> **TASK DETAILS**: Print the line where "match goal with H : existsb" occurs and every line that follows it in the data below, ending with the last line, precisely as written.

(Stored data)
Lemma encrypt_loop_seals ps : ∀ fuel first counter total p current next input output,
  (length ps < fuel)%nat → live input → accepting output →
  chunked first (p :: ps) → contents input = concat ps →
  take (length p) current = p → lenN current = RECORD_LEN → lenN next = RECORD_LEN →
  ∃ frames, collect seal_call (seal_calls counter (p :: ps)) = Ok frames ∧
    if counter + lenN ps <? MAX_CHUNKS
    then ∃ output',
      encrypt_loop key object_id header_hash fuel counter total (lenN p) current next input output
        = Ok (total + lenN (concat (p :: ps)), output') ∧
      output'.(written) = output.(written) ++ concat frames ∧ accepting output'
    else
      encrypt_loop key object_id header_hash fuel counter total (lenN p) current next input output
        = Err ObjectTooLarge.
Proof.
  induction ps as [|q ps IH];
    intros [|fuel] first counter total p current next input output Hf Li Ao Hc Hi Hp Lc Ln;
    [lia| |lia|]; destruct (chunked_read _ _ _ Hc) as (_ & _ & Hlp & _ & Hps);
    destruct (encrypt_turn fuel counter total p current next input output Li Ao Hlp Hp Lc)
      as (c & b' & input' & w & Es & Lb & Li' & Ci & Aw & Ew & ->); rewrite Hi in *.
  - cbn [concat] in *. rewrite take_nil in Es, Ew |- *. change (lenN [] =? 0) with true in Es, Ew |- *. cbn iota in Es, Ew |- *.
    exists [frame FINAL c]. cbn [concat]. rewrite !app_nil_r, N.add_0_r.
    split; [cbn -[seal_call]; by rewrite Es|].
    destruct (N.ltb_spec counter MAX_CHUNKS), (N.leb_spec MAX_CHUNKS counter); try lia; [|done].
    by exists w.
  - destruct Hps as [?|[Hps Hfull]]; [done|].
    destruct (chunked_read _ _ _ Hps) as (Tq & Dq & Hlq & _ & _). rewrite Tq in Es, Ew |- *. rewrite Dq in Ci.
    pose proof (proj1 (nonempty_len q) (chunked_nonempty _ _ Hps)) as Hq.
    replace (lenN q =? 0) with false in * by lia. cbn iota in *.
    destruct (IH fuel false (counter + 1) (total + lenN p) q (q ++ drop (length q) next) b' input' w)
      as (frames & Ef & Hout); [cbn in Hf; lia|done|done|done|done| | |done|].
    { by apply take_app_length. }
    { sizes. rewrite length_app, length_drop. lia. }
    exists (frame DATA c :: frames). split.
    { rewrite seal_calls_cons by done. cbn -[seal_call seal_calls]. by rewrite Es, Ef. }
    replace (counter + 1 + lenN ps) with (counter + lenN (q :: ps)) in Hout by (cbn [length]; lia).
    destruct (N.leb_spec MAX_CHUNKS counter).
    { by rewrite (proj2 (N.ltb_ge (counter + lenN (q :: ps)) _)) by lia. }
    destruct (_ <? MAX_CHUNKS); [|done]. destruct Hout as (w3 & E3 & Ew3 & Aw3).
    exists w3. rewrite E3. split_and!; [|by rewrite Ew3, Ew, <- app_assoc|done].
    f_equal. f_equal. cbn [concat]. rewrite !length_app. lia.
Qed.
Lemma stanza_sized_bounds s :
  stanza_sized s → tag s < u64_bound ∧ lenN (fields s) < u64_bound ∧
    Forall (λ f, lenN f < u64_bound) (fields s).
Proof.
  destruct s as [[e w]|[t fs]]; cbn [stanza_sized tag fields Codec.encapsulation
    Codec.wrapped_cek unknown_tag unknown_fields];
    unfold XWING_TAG, ENCAPSULATION_LEN, WRAPPED_CEK_LEN, u16_max, u64_bound.
  - intros [He Hw]. split_and!; [done|done|]. repeat constructor; lia.
  - intros (Ht & Hf & Hfs). split_and!; [lia|done|done].
Qed.

Lemma transcript_stanza_code : prefix_code stanza_sized transcript_stanza.
Proof.
  intros a b r s Ha Hb E. unfold transcript_stanza in E. rewrite <- !app_assoc in E.
  destruct (stanza_sized_bounds a Ha) as (Ta & La & Fa).
  destruct (stanza_sized_bounds b Hb) as (Tb & Lb & Fb).
  apply app_inj_len_1 in E as [Et E]; [|by rewrite !length_u64be].
  apply u64be_inj in Et; [|done..].
  apply (prefix_code_counted _ _ _ _ _ _ sized_code) in E as [Ef ->]; [|done..].
  split; [|done]. destruct a as [[e w]|[t fs]], b as [[e' w']|[t' fs']];
    cbn in Et, Ef, Ha, Hb; unfold XWING_TAG in *; try lia; congruence.
Qed.

Lemma transcript_extension_code : prefix_code extension_sized transcript_extension.
Proof.
  intros [k v] [k' v'] r s [Hk Hv] [Hk' Hv'] E. cbn [ext_key ext_value] in *.
  unfold transcript_extension in E. cbn [ext_key ext_value] in E. rewrite <- !app_assoc in E.
  apply app_inj_len_1 in E as [Ek E]; [|by rewrite !length_be].
  apply be_inj in Ek; [|unfold u16_max in *; cbn; lia..].
  apply sized_code in E as [-> ->]; [|done..]. by subst.
Qed.

Lemma legacy_stanza_code :
  prefix_code (λ s, stanza_sized (XWing s)) legacy_stanza.
Proof.
  apply (prefix_code_fixed _ _ 1168).
  - intros s [He Hw]. unfold legacy_stanza, ENCAPSULATION_LEN, WRAPPED_CEK_LEN in *.
    rewrite length_app. lia.
  - intros [e w] [e' w'] [He Hw] [He' Hw'] E. unfold legacy_stanza in E.
    cbn [Codec.encapsulation Codec.wrapped_cek] in *. apply app_inj_len_1 in E as [-> ->]; [done|].
    unfold ENCAPSULATION_LEN in *. lia.
Qed.

Section binding.
Context {C : Cbor} {CL : CborLaws C}.

Record header_sized (h : ProtectedHeader) : Prop := {
  sized_object_id : length h.(object_id) = 32%nat;
  sized_recipients : lenN h.(recipients) < u64_bound;
  sized_stanzas : Forall stanza_sized h.(recipients);
  sized_count : lenN h.(extensions) < u64_bound;
  sized_extensions : Forall extension_sized h.(extensions);
}.

Lemma check_extensions_sized prev l :
  check_extensions_from prev l = Ok tt → Forall extension_typed l → Forall extension_sized l.
Proof.
  revert prev. induction l as [|e l IH]; intros prev H T; [constructor|].
  inversion T; subst. cbn [check_extensions_from] in H. inv_ok. b2p.
  constructor; [|by eapply IH]. split; [done|]. unfold MAX_EXTENSION_LEN, u64_bound in *. lia.
Qed.

Lemma encode_stanza_sized s e : encode_stanza s = Ok e → stanza_typed s → stanza_sized s.
Proof.
  unfold encode_stanza. destruct s as [s|s]; cbn [stanza_typed stanza_sized]; intros H T; inv_ok; b2p.
  - split; lia.
  - unfold MAX_STANZA_ITEMS, u64_bound, XWING_TAG in *. split_and!; [lia|done|lia|].
    apply Forall_forall. intros f Hf.
    match goal with H : existsb _ _ = false |- _ =>
      pose proof (existsb_false_elem _ _ _ H Hf) end.
    b2p. unfold MAX_EXTENSION_LEN in *. lia.
Qed.

Lemma decoded_header_sized b h : Header.decode b = Ok h → header_sized h.
Proof.
  intros H. apply header_decode_inv in H as [[To Tr Te] H].
  unfold Header.encode, Header.encode_with_signatures in H. inv_ok. b2p.
  match goal with H : check_extensions _ = Ok _ |- _ => unfold check_extensions in H end.
  inv_ok. b2p. unfold MAX_RECIPIENTS, MAX_EXTENSIONS, u64_bound in *.
  split; [done|unfold u64_bound; lia| |unfold u64_bound; lia|by eapply check_extensions_sized].
  match goal with H : collect encode_stanza _ = Ok _ |- _ => apply collect_Ok_iff in H; rename H into Hst end.
  clear -Hst Tr. induction Hst; inversion Tr; subst; constructor; eauto using encode_stanza_sized.
Qed.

> **WRITTEN SOLUTION**:
    match goal with H : existsb _ _ = false |- _ =>
      pose proof (existsb_false_elem _ _ _ H Hf) end.
    b2p. unfold MAX_EXTENSION_LEN in *. lia.
Qed.

Lemma decoded_header_sized b h : Header.decode b = Ok h → header_sized h.
Proof.
  intros H. apply header_decode_inv in H as [[To Tr Te] H].
  unfold Header.encode, Header.encode_with_signatures in H. inv_ok. b2p.
  match goal with H : check_extensions _ = Ok _ |- _ => unfold check_extensions in H end.
  inv_ok. b2p. unfold MAX_RECIPIENTS, MAX_EXTENSIONS, u64_bound in *.
  split; [done|unfold u64_bound; lia| |unfold u64_bound; lia|by eapply check_extensions_sized].
  match goal with H : collect encode_stanza _ = Ok _ |- _ => apply collect_Ok_iff in H; rename H into Hst end.
  clear -Hst Tr. induction Hst; inversion Tr; subst; constructor; eauto using encode_stanza_sized.
Qed.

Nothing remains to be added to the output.